Study to Evaluate the Safety of a Bivalent Vaccine of New 6:2 Influenza Virus Reassortants in Healthy Adults

Influenza Clinical Trial

Official title:
A Prospective, Randomized, Double-Blind, Placebo-Controlled Study to Evaluate the Safety of a Bivalent Vaccine of New 6:2 Influenza Virus Reassortants in Healthy Adults

Clinical Trial Details — Status: Completed

Administrative data
NCT number NCT00192127
Other study ID # MI-CP113
Secondary ID
Status Completed
Phase Phase 3
First received September 12, 2005
Last updated December 12, 2007
Start date August 2004
Est. completion date February 2005

Study information
Verified date December 2007
Source MedImmune LLC
Contact n/a
Is FDA regulated No
Health authority United States: Food and Drug Administration
Study type Interventional

Clinical Trial Summary

This study is to assess the safety of a bivalent vaccine of two new 6:2 influenza virus reassortants in healthy adults prior to the release of the trivalent vaccine (FluMist) containing them.

Description:

The primary study objective is to assess the safety of a bivalent vaccine of two new 6:2 influenza virus reassortants in healthy adults prior to the release of the trivalent vaccine (FluMist) containing them. Safety will be demonstrated by similar fever rates (oral temperature ≥101°F Days 0-7) in vaccine and placebo recipients.
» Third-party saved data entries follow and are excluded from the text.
(** * Reference LRN (local response normalization): forward and backward

    A shallow embedding of [src/cpu/ref_lrn.cpp]: the layout addressing
    function [data_off], the helper [fast_negative_powf], the forward and
    backward kernels [ker] and the loop nests that drive them.

    Modelling choices.
    - C [int] values are [Z].  Signed overflow is undefined in C, so the
      model covers the executions in which every product of dimensions fits
      the machine integer; [/] and [%] are the truncating [Z.quot] and
      [Z.rem].
    - [float] is an abstract carrier [F] with the operations the source uses
      ([FloatOps]).  The kernels are written once over that interface, in the
      order of operations of the source, so a statement proved for every
      [FloatOps] holds for IEEE single precision as well.  The instance on
      [R] gives the mathematical reading, in which [x^(-beta)] is [Rpower].
    - A buffer is a total map from linear offsets to [F]; [src] and
      [diff_dst] are read only, [dst], [ws] and [diff_src] are updated by
      [upd].  The buffers of one call are distinct objects.
    - A [for] loop is the list of the values its counter takes, in order;
      the [omp parallel for] nests are read sequentially. *)

From Stdlib Require Import ZArith List Finite Permutation Bool Lia Reals Lra.
Import ListNotations.
Open Scope Z_scope.

(** ** Counted loops *)

(** [for (c = c_st; c < c_en; c += step)]: the values of [c], in order. *)
Fixpoint for_loop (fuel : nat) (c c_en step : Z) : list Z :=
  match fuel with
  | O => []
  | S n => if c <? c_en then c :: for_loop n (c + step) c_en step else []
  end.

Definition for_range (c_st c_en step : Z) : list Z :=
  for_loop (Z.to_nat (c_en - c_st)) c_st c_en step.

(** [for (c = c_st; c < c_en; ++c)] *)
Definition range (c_st c_en : Z) : list Z := for_range c_st c_en 1.

(** ** Floating point interface *)

Class FloatOps (F : Type) : Type := {
  f_add : F -> F -> F;
  f_sub : F -> F -> F;
  f_mul : F -> F -> F;
  f_div : F -> F -> F;
  f_sqrt : F -> F;                (* sqrtf *)
  f_pow : F -> F -> F;            (* powf *)
  f_of_int : Z -> F;              (* int to float conversion, and literals *)
  f_three_quarters : F;           (* 0.75f *)
  f_eqb : F -> F -> bool          (* == *)
}.

(** Buffers. *)
Definition buffer (F : Type) : Type := Z -> F.

Definition upd {F : Type} (b : buffer F) (off : Z) (v : F) : buffer F :=
  fun i => if i =? off then v else b i.

(** ** Memory formats and shapes *)

Inductive memory_format : Type := nChw16c | nChw8c | nchw | nhwc | any.

Definition is_blocked (fmt : memory_format) : bool :=
  match fmt with nChw16c | nChw8c => true | _ => false end.

(** [constexpr int blksize = fmt == nChw16c ? 16 : 8] *)
Definition blksize (fmt : memory_format) : Z :=
  match fmt with nChw16c => 16 | _ => 8 end.

(** What [conf_] gives about the tensor: the four dimensions and, for the
    formats that are not special-cased, the offset function of the memory
    descriptor ([data_d.off]). *)
Record lrn_shape : Type := {
  MB : Z;
  C : Z;
  H : Z;
  W : Z;
  data_d_off : Z -> Z -> Z -> Z -> Z
}.

Definition CHW (s : lrn_shape) : Z := C s * H s * W s.

(** The lambda [data_off] (the same text in forward and in backward). *)
Definition data_off (fmt : memory_format) (s : lrn_shape) (mb c h w : Z) : Z :=
  match fmt with
  | nChw16c | nChw8c =>
      mb * CHW s + Z.quot c (blksize fmt) * H s * W s * blksize fmt
      + h * W s * blksize fmt + w * blksize fmt + Z.rem c (blksize fmt)
  | nchw => mb * CHW s + c * H s * W s + h * W s + w
  | nhwc => mb * CHW s + h * W s * C s + w * C s + c
  | any => data_d_off s mb c h w
  end.

(** ** The loop nests of [execute_forward] and [execute_backward]

    Both functions end in the same three nests.  A call
    [ker(&buf[off], mb, c, h, w)] is recorded as [(off, (mb, c, h, w))]. *)
Definition coord : Type := (Z * Z * Z * Z)%type.
Definition ker_call : Type := (Z * coord)%type.

Definition loop_nest (fmt : memory_format) (s : lrn_shape) : list ker_call :=
  if is_blocked fmt then
    flat_map (fun mb =>
    flat_map (fun c =>
    flat_map (fun h =>
    flat_map (fun w =>
      let off := mb * CHW s + c * H s * W s + (h * W s + w) * blksize fmt in
      map (fun cc => (off + cc, (mb, c + cc, h, w))) (range 0 (blksize fmt)))
    (range 0 (W s))) (range 0 (H s))) (for_range 0 (C s) (blksize fmt)))
    (range 0 (MB s))
  else match fmt with
  | nhwc =>
    flat_map (fun mb =>
    flat_map (fun h =>
    flat_map (fun w =>
    map (fun c =>
      let off := mb * CHW s + h * W s * C s + w * C s + c in
      (off, (mb, c, h, w)))
    (range 0 (C s))) (range 0 (W s))) (range 0 (H s))) (range 0 (MB s))
  | _ =>
    flat_map (fun mb =>
    flat_map (fun c =>
    flat_map (fun h =>
    map (fun w =>
      let off := data_off fmt s mb c h w in
      (off, (mb, c, h, w)))
    (range 0 (W s))) (range 0 (H s))) (range 0 (C s))) (range 0 (MB s))
  end.

(** ** Kernels *)

Section Kernels.
Context {F : Type} {ops : FloatOps F}.

(** [conf_.desc()]: the algorithm parameters, already as [float]. *)
Record lrn_desc : Type := {
  lrn_alpha : F;
  lrn_beta : F;
  lrn_k : F;
  local_size : Z;
  across_channels : bool
}.

Definition fast_negative_powf (omega beta : F) : F :=
  if f_eqb beta f_three_quarters then
    let Y := f_div (f_of_int 1) (f_sqrt omega) in
    f_mul Y (f_sqrt Y)
  else
    f_div (f_of_int 1) (f_pow omega beta).

(** [sum += s * s] for [s] read at each of the offsets, from [sum = 0]. *)
Definition sum_sq (src : buffer F) (offs : list Z) : F :=
  fold_left (fun sum o => let s := src o in f_add sum (f_mul s s))
            offs (f_of_int 0).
Recruitment information / eligibility
Status Completed
Enrollment 300
Est. completion date February 2005
Est. primary completion date
Accepts healthy volunteers Accepts Healthy Volunteers
Gender Both
Age group 18 Years to 49 Years
Eligibility Inclusion Criteria:

- 18-49 years of age (not yet reached their 50th birthday);

- In good health;

- Available by telephone;

- Ability to understand and comply with the requirements of the protocol; and

- Signed informed consent and HIPAA authorization.

Exclusion Criteria:

- Any condition for which the inactivated influenza vaccine is indicated, including: chronic disorders of the pulmonary or cardiovascular systems, including asthma; chronic metabolic diseases (including diabetes mellitus) renal dysfunction, or hemoglobinopathies which required regular medical follow-up or hospitalization during the preceding year;

- Acute febrile (>100.0°F oral) and/or respiratory illness, including cough or sore throat, within the 14 days prior to enrollment;

- Hypersensitivity to egg or egg protein;

- Hypersensitivity to gentamicin;

- Any known immunosuppressive condition or immune deficiency disease, including HIV infection, or ongoing immunosuppressive therapy;

- History of Guillan-Barré Syndrome;

- Household contact who is immunocompromised (participant should also avoid close contact with immunocompromised individuals for at least 21 days);

- Participation in another investigational trial within 30 days prior to enrollment or expected enrollment in another investigational trial during this study;

- Chronic or regular use of antipyretic or analgesic medication on a daily or every other day basis; Notes: A daily dose of 81 mg of aspirin is not considered a contraindication to enrollment. Discontinuation of prophylactic use of antipyretic or analgesic medications at the time of enrollment and for fourteen days following vaccination is not considered a contraindication to enrollment.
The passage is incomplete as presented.